[Founders] FW: [BusinessTeam] Ask Jeeves - good article

Sidd Pagidipati IMCEAEX-_O=MAIDENMAIL_OU=FIRST+20ADMINISTRATIVE+20GROUP_CN=RECIPIENTS_CN=SIDD at lab49.com
Mon Feb 26 18:48:32 2001 UTC-05:00


Very good article. 

 http://www.idg.net/go.cgi?id=425892 

Ask Jeeves eyes large enterprises 


By Bob Trott 


A GROUP OF smaller companies that rely on ASPs (application service 
providers) to deliver their goods are making a move on the enterprise, and
a 
know-it-all butler is leading the way. 



Ask Jeeves, which earlier this month released the latest version of its 
customer data solution, Answers 5.0, plans to move beyond the pure-play
ASP 
model and into the world of packaged software. By July, the Emeryville, 
Calif.-based company plans to offer its product using both delivery
models. 



The move is designed to attract larger customers, who often have concerns 
about storing sensitive information off-site as it is in a hosted, ASP 
environment. 



"We are now moving to productize [Answers 5.0] so it can be implemented
and 
executed behind a firewall," said Sean Murphy, vice president of marketing

and products at Ask Jeeves. "Users will be able to get the CD, install it 
themselves, manage it, and maintain it." 

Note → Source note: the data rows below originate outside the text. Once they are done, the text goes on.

(* ===== verification/AgentTypes.v ===== *)
(** The [common] crate of the Agent Shield
    (contracts/xcron-agent-shield/common/src): the structs the registries
    exchange and the reads one registry makes in the storage of another. *)

From S2P Require Import Prelude Sdk Types.

(** ** errors.rs *)

Definition ERR_JOB_NOT_FOUND : string := "Job not found".
Definition ERR_NOT_AGENT_OWNER : string := "Only the agent owner can perform this action".
Definition ERR_AGENT_NOT_FOUND : string := "Agent not found".

(** ** structs.rs *)

Inductive JobStatus : Type :=
| New
| Pending
| Verified
| ValidationRequested
| Rejected.
#[export] Instance JobStatus_eq_dec : EqDecision JobStatus.
Proof. solve_decision. Defined.

Record JobData := MkJobData {
  j_status : JobStatus;
  j_proof : bytes;
  j_employer : address;
  j_creation_timestamp : N;
  j_agent_nonce : N;
}.
#[export] Instance JobData_eta : Settable JobData := λ r,
  MkJobData (j_status r) (j_proof r) (j_employer r) (j_creation_timestamp r) (j_agent_nonce r).

Record ValidationRequestData := MkValidationRequestData {
  v_validator_address : address;
  v_agent_nonce : N;
  v_job_id : bytes;
  v_response : N;
  v_response_hash : bytes;
  v_tag : bytes;
  v_last_update : N;
}.
#[export] Instance ValidationRequestData_eta : Settable ValidationRequestData := λ r,
  MkValidationRequestData (v_validator_address r) (v_agent_nonce r) (v_job_id r) (v_response r)
    (v_response_hash r) (v_tag r) (v_last_update r).

Record MetadataEntry := MkMetadataEntry {
  m_key : bytes;
  m_value : bytes;
}.

Record AgentDetails := MkAgentDetails {
  a_name : bytes;
  a_public_key : bytes;
}.

Record ServiceConfigInput := MkServiceConfigInput {
  sc_service_id : N;
  sc_price : N;
  sc_token : token_id;
  sc_nonce : N;
}.

Record AgentRegisteredEventData := MkAgentRegisteredEventData {
  ev_name : bytes;
  ev_uri : bytes;
}.

(** ** cross_contract.rs

    What a contract reads in the storage of another contract of its shard, by
    the address of that contract.  The id of an owner without an agent is 0. *)

Record CrossContract := MkCrossContract {
  external_agent_id : address → address → N;
  external_agent_owner : address → N → option address;
  external_job_data : address → bytes → option JobData;
  external_agent_service_config : address → N → N → option payment;
  external_agent_token_id : address → option token_id;
  external_agent_details : address → N → option AgentDetails;
}.

(** What the SDK decodes from an empty cell of these types ([None]: it aborts). *)
Class AgentCodec := {
  empty_agent_details : option AgentDetails;
  empty_token : option token_id;
}.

Murphy said Ask Jeeves was swayed toward packaged software after research 
indicated that about 70 percent of large corporations keep their customer 
data in-house, whereas only about 30 percent store the data in a hosted 
environment. These numbers were reversed on the low end of the customer 
spectrum, he said. 



"Enterprises do deliver these types of solutions in the same shape and
form, 
but in-house," said Greg Blatnik, a vice president at Zona Research in 
Redwood City, Calif. "That's a potential market for someone who has an 
enabling technology. Quite honestly, if your job is to host and rent out
an 
application, that in-house enterprise activity becomes competition." 



Many Fortune 500 and Global 2000 companies are hesitant to outsource their

valuable data; security is a chief concern, and large organizations
already 
have IT departments that can cope with enterprise-class software. 



"There are pros and cons to outsourcing CRM [customer relationship 
management] applications," said Paul Rodwick, vice president of market 
development and strategy at CRM vendor E.piphany, in San Mateo, Calif. 
"Customer data is [in many cases] your most important asset, and you're 
concerned about putting that outside the firewall. Also, many ASPs don't 
have a very long track record." 



Ask Jeeves is not alone in branching out from the ASP-only model. San 
Francisco-based Ventaso, which offers Web-enabled marketing and
sales-force 
optimization technologies, plans to offer deployable versions of its
hosted 
solutions. 



Another San Francisco company, PRM (partner relationship management)
vendor 
Allegis, added onsite deployment to its repertoire in early 2001. Allegis
is 
targeting Global 2000 companies, said product marketing director Mike
Stone. 



"It's expected in the market that companies offer software both ways,"
Stone 
said. "We made the decision to start out hosted, and that gave us a couple

of key advantages: it fit the nature of our application and it allowed us
to 
stick to our knitting in terms of developing the application. We've
focused 
on building collaborative software, not on how to deploy it, and we've
been 
developing software while hosting for a couple of years now."